Stored data entries:
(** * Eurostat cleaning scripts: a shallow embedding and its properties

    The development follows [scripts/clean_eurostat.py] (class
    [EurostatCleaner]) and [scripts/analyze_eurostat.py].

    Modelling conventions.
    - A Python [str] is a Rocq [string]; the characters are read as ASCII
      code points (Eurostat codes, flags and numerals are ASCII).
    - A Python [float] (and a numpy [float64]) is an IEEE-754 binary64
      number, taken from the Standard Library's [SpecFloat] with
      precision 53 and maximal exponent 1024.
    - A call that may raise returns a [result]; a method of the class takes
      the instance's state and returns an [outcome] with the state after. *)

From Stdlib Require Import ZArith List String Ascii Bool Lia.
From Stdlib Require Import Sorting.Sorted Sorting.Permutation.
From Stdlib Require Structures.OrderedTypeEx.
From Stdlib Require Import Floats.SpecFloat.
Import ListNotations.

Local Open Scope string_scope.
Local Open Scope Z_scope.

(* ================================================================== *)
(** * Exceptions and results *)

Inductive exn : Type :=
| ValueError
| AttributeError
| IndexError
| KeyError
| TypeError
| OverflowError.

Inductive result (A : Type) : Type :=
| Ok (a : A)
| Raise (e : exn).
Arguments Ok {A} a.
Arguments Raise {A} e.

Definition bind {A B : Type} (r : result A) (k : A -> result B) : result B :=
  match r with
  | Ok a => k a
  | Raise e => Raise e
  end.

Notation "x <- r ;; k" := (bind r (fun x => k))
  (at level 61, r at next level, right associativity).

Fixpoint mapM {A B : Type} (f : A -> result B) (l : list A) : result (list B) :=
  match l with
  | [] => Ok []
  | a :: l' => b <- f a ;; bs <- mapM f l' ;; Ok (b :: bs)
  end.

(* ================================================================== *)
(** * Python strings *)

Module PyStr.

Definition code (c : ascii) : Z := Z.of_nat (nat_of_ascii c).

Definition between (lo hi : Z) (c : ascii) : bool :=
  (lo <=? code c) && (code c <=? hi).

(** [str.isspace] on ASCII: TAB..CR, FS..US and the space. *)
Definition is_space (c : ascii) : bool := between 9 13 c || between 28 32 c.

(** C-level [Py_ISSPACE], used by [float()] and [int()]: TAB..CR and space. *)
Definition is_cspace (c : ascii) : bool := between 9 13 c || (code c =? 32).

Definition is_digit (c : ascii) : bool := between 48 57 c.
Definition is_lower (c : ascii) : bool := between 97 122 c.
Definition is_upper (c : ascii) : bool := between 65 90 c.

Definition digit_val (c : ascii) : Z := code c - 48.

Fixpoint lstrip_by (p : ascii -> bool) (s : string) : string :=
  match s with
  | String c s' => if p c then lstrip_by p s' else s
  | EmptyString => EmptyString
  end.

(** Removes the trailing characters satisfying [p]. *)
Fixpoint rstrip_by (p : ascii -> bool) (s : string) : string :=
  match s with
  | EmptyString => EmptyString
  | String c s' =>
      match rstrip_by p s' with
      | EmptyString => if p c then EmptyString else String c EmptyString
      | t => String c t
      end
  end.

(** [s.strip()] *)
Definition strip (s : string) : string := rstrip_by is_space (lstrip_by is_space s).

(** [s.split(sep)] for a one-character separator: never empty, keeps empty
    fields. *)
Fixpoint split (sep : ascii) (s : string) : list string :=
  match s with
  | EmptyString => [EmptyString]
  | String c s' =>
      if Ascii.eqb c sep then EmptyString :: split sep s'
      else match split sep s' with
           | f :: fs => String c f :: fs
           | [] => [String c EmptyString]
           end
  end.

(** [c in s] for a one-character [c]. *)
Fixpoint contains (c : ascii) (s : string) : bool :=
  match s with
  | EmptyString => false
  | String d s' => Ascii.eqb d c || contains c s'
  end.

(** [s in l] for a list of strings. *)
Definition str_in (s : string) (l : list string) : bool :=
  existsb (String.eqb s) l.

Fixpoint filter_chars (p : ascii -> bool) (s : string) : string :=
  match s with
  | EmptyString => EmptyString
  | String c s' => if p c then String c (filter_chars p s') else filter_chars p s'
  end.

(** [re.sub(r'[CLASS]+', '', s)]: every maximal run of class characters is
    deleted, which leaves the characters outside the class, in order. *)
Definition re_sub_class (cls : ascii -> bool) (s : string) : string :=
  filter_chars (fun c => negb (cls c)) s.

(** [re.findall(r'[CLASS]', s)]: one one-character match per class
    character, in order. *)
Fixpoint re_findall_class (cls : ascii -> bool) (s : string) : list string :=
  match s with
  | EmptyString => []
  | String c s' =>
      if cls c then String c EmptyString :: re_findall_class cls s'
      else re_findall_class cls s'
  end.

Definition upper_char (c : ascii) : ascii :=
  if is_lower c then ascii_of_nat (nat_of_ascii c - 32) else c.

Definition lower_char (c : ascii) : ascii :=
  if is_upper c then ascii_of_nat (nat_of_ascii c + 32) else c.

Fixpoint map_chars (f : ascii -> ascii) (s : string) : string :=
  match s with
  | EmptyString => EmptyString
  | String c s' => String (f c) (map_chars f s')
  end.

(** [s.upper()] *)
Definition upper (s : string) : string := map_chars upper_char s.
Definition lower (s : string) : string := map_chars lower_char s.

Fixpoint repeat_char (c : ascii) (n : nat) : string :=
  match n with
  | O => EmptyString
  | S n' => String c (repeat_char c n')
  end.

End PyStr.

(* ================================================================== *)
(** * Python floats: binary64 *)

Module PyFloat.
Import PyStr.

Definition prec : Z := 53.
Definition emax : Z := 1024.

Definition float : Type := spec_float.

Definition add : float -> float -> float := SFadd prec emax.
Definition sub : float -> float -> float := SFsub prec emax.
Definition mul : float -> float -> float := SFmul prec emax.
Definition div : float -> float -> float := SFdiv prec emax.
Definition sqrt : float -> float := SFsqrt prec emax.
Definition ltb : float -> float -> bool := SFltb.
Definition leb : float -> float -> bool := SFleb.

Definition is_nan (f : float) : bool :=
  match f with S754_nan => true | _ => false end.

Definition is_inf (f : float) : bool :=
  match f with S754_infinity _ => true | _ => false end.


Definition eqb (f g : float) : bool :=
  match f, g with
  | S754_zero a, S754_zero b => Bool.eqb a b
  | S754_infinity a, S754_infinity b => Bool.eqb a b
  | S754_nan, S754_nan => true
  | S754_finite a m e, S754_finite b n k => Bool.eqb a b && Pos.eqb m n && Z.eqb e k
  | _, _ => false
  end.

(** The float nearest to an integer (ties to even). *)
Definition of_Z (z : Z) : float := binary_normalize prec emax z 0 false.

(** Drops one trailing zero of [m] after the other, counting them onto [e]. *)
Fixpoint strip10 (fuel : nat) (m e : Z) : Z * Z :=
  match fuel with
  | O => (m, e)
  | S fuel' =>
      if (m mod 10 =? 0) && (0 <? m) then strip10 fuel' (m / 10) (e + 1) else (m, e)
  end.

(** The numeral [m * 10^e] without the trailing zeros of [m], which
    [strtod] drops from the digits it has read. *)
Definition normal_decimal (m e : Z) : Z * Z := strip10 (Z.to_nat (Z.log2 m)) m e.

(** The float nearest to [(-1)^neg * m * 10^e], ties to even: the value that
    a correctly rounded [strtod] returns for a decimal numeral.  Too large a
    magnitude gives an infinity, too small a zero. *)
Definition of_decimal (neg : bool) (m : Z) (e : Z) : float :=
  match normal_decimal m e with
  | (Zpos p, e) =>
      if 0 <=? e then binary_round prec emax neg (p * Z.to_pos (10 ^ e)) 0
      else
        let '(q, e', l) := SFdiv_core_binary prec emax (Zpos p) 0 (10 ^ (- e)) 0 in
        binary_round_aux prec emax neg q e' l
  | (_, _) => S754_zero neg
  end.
...
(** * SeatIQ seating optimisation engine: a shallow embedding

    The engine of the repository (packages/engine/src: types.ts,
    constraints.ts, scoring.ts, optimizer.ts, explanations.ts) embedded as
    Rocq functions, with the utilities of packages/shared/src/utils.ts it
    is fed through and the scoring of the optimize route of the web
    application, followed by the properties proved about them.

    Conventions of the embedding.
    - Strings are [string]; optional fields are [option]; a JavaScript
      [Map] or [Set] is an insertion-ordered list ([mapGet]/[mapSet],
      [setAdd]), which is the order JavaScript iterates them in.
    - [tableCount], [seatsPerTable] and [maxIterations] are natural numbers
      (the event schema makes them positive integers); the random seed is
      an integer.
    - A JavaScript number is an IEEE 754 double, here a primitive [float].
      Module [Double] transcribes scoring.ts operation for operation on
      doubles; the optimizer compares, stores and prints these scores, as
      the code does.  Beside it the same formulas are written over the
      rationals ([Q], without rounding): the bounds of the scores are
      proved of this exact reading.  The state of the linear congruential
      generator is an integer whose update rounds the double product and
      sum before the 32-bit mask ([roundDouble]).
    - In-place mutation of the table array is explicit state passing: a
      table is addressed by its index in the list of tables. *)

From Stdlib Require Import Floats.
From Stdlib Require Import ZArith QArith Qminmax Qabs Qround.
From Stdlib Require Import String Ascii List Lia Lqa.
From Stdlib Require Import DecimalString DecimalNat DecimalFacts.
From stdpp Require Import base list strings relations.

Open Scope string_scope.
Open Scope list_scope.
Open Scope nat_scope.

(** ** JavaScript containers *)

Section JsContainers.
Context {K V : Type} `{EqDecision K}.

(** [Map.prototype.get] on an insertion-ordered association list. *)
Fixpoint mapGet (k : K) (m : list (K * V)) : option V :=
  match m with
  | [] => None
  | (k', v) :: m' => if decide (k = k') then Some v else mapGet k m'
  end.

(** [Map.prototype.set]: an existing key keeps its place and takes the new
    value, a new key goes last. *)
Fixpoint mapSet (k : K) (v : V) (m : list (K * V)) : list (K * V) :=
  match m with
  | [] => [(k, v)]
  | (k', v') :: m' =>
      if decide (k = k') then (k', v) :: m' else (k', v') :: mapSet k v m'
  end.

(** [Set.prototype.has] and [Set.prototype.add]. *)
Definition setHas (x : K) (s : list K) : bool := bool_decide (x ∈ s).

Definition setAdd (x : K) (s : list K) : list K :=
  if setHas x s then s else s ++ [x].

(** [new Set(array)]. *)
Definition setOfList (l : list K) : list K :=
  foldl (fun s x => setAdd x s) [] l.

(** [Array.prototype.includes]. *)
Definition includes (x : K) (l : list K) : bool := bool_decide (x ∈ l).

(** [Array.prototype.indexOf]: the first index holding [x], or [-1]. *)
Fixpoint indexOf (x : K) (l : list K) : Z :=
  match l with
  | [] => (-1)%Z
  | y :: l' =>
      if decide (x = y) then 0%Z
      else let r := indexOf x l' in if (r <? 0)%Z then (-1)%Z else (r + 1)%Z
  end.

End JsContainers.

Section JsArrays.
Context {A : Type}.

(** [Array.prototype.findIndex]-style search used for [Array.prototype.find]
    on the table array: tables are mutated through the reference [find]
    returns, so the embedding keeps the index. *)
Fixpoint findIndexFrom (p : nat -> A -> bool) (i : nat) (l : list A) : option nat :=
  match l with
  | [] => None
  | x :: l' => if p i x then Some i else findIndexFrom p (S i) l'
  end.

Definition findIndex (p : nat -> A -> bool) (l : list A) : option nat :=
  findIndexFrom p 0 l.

Instructions for the task
Where in the records does the string "Import" appear? Copy every line that has it.

Exercise response
From Stdlib Require Import ZArith List String Ascii Bool Lia.
From Stdlib Require Import Sorting.Sorted Sorting.Permutation.
From Stdlib Require Import Floats.SpecFloat.
Import ListNotations.
Import PyStr.
From Stdlib Require Import Floats.
From Stdlib Require Import ZArith QArith Qminmax Qabs Qround.
From Stdlib Require Import String Ascii List Lia Lqa.
From Stdlib Require Import DecimalString DecimalNat DecimalFacts.
From stdpp Require Import base list strings relations.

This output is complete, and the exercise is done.